Exercise instructions — Among the entries that follow, the required portion opens with the line containing "im_MessageID : Z;" and closes with the line containing "match intent with". Give that portion again exactly, and nothing else.

(Saved entries)
______________________________

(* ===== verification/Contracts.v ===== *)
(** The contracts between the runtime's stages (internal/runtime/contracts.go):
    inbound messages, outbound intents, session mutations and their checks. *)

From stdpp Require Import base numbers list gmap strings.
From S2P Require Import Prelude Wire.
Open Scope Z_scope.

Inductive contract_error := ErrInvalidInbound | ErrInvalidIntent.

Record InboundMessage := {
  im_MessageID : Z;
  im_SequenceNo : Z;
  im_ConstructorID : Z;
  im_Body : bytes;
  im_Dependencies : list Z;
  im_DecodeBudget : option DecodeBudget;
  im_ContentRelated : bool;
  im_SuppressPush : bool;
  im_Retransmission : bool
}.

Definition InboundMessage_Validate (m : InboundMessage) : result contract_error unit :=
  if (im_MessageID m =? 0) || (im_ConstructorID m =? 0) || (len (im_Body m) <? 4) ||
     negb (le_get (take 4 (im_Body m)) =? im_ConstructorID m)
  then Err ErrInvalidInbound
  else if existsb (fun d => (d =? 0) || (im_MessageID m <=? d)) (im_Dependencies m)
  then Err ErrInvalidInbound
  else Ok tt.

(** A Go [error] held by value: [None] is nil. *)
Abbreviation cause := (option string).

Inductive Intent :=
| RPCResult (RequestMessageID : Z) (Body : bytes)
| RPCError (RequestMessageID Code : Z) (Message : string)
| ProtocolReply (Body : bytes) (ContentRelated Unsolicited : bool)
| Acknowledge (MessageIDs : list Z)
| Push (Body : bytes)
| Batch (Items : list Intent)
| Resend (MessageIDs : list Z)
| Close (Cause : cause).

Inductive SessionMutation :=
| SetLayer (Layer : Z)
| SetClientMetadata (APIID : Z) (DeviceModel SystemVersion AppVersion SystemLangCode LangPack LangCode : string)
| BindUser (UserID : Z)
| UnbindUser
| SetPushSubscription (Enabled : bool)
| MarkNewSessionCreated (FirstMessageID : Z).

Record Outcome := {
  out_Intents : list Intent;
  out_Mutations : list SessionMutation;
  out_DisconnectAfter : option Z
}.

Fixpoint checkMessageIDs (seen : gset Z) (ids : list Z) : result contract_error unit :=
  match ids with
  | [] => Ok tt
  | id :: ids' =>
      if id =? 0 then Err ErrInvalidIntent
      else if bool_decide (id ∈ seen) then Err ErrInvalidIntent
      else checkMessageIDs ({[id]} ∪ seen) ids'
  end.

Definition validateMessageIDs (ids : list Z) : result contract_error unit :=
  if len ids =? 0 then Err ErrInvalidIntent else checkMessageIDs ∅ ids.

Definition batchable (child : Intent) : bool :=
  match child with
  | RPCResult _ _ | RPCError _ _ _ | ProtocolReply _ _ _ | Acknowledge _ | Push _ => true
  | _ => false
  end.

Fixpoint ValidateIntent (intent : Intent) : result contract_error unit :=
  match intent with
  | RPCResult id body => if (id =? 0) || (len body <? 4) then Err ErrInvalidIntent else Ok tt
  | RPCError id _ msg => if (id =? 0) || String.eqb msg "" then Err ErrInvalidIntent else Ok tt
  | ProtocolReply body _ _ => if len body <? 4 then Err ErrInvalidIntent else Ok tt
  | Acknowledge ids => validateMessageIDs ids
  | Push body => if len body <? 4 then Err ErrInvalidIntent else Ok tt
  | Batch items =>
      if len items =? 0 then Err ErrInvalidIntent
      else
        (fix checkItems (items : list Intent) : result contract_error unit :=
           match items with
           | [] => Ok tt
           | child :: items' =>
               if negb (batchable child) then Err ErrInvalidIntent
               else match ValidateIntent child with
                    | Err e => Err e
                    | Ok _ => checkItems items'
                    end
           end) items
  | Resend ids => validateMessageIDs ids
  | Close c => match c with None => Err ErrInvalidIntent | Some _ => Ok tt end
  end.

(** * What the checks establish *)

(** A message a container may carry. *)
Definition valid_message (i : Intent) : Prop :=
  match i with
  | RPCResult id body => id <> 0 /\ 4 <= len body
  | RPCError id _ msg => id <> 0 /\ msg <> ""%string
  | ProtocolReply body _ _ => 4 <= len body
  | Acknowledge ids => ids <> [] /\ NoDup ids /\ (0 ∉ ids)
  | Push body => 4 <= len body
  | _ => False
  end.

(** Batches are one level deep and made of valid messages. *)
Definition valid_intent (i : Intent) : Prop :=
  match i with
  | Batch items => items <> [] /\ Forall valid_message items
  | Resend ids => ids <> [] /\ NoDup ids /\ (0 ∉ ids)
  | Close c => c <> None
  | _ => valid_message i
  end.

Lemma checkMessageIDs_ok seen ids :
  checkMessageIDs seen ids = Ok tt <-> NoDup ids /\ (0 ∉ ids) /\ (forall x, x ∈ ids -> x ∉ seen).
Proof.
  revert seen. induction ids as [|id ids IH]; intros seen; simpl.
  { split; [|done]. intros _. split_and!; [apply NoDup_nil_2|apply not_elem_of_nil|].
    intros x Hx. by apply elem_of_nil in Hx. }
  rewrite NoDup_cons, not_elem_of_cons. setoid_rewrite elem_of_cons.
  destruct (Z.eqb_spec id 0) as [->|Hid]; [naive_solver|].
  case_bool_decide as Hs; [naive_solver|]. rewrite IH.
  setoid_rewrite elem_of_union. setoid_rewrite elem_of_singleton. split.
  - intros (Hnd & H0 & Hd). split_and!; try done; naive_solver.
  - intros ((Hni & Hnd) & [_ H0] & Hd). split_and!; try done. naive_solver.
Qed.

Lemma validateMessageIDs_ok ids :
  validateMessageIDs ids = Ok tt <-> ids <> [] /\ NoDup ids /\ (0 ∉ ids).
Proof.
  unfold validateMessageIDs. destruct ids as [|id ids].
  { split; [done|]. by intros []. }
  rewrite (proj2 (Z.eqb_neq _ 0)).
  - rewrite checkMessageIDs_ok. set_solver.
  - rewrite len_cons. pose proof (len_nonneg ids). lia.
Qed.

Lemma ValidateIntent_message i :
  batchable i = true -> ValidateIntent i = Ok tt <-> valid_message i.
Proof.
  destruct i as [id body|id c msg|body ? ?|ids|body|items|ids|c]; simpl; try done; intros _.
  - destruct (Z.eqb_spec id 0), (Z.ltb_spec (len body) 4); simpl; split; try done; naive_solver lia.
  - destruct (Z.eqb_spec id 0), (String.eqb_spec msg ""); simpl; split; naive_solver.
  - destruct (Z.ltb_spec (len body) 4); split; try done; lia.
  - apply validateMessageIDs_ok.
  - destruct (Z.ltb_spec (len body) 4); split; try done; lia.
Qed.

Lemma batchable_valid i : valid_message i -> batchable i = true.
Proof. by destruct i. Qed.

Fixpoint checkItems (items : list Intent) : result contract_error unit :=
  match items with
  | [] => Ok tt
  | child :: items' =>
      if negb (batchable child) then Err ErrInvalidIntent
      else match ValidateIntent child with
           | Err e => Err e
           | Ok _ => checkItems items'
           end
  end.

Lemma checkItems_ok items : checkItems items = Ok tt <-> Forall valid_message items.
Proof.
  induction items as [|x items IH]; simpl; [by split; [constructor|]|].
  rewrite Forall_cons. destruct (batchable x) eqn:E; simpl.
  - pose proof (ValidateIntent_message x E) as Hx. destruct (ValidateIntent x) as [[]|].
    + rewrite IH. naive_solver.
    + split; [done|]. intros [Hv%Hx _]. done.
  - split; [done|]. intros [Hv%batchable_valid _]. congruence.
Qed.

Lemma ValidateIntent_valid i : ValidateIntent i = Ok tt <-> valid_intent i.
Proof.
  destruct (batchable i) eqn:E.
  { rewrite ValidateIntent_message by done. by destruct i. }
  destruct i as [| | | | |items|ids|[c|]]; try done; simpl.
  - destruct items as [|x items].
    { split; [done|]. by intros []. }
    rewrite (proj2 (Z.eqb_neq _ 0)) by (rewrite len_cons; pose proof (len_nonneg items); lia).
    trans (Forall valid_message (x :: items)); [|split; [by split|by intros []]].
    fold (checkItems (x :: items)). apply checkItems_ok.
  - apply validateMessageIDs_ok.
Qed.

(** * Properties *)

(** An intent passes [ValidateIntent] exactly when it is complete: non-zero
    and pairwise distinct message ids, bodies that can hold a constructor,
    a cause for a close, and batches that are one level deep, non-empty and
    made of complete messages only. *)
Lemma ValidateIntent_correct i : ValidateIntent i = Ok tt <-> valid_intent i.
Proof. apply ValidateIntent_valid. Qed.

______________________________

Solution for this problem —
  im_MessageID : Z;
  im_SequenceNo : Z;
  im_ConstructorID : Z;
  im_Body : bytes;
  im_Dependencies : list Z;
  im_DecodeBudget : option DecodeBudget;
  im_ContentRelated : bool;
  im_SuppressPush : bool;
  im_Retransmission : bool
}.

Definition InboundMessage_Validate (m : InboundMessage) : result contract_error unit :=
  if (im_MessageID m =? 0) || (im_ConstructorID m =? 0) || (len (im_Body m) <? 4) ||
     negb (le_get (take 4 (im_Body m)) =? im_ConstructorID m)
  then Err ErrInvalidInbound
  else if existsb (fun d => (d =? 0) || (im_MessageID m <=? d)) (im_Dependencies m)
  then Err ErrInvalidInbound
  else Ok tt.

(** A Go [error] held by value: [None] is nil. *)
Abbreviation cause := (option string).

Inductive Intent :=
| RPCResult (RequestMessageID : Z) (Body : bytes)
| RPCError (RequestMessageID Code : Z) (Message : string)
| ProtocolReply (Body : bytes) (ContentRelated Unsolicited : bool)
| Acknowledge (MessageIDs : list Z)
| Push (Body : bytes)
| Batch (Items : list Intent)
| Resend (MessageIDs : list Z)
| Close (Cause : cause).

Inductive SessionMutation :=
| SetLayer (Layer : Z)
| SetClientMetadata (APIID : Z) (DeviceModel SystemVersion AppVersion SystemLangCode LangPack LangCode : string)
| BindUser (UserID : Z)
| UnbindUser
| SetPushSubscription (Enabled : bool)
| MarkNewSessionCreated (FirstMessageID : Z).

Record Outcome := {
  out_Intents : list Intent;
  out_Mutations : list SessionMutation;
  out_DisconnectAfter : option Z
}.

Fixpoint checkMessageIDs (seen : gset Z) (ids : list Z) : result contract_error unit :=
  match ids with
  | [] => Ok tt
  | id :: ids' =>
      if id =? 0 then Err ErrInvalidIntent
      else if bool_decide (id ∈ seen) then Err ErrInvalidIntent
      else checkMessageIDs ({[id]} ∪ seen) ids'
  end.

Definition validateMessageIDs (ids : list Z) : result contract_error unit :=
  if len ids =? 0 then Err ErrInvalidIntent else checkMessageIDs ∅ ids.

Definition batchable (child : Intent) : bool :=
  match child with
  | RPCResult _ _ | RPCError _ _ _ | ProtocolReply _ _ _ | Acknowledge _ | Push _ => true
  | _ => false
  end.

Fixpoint ValidateIntent (intent : Intent) : result contract_error unit :=
  match intent with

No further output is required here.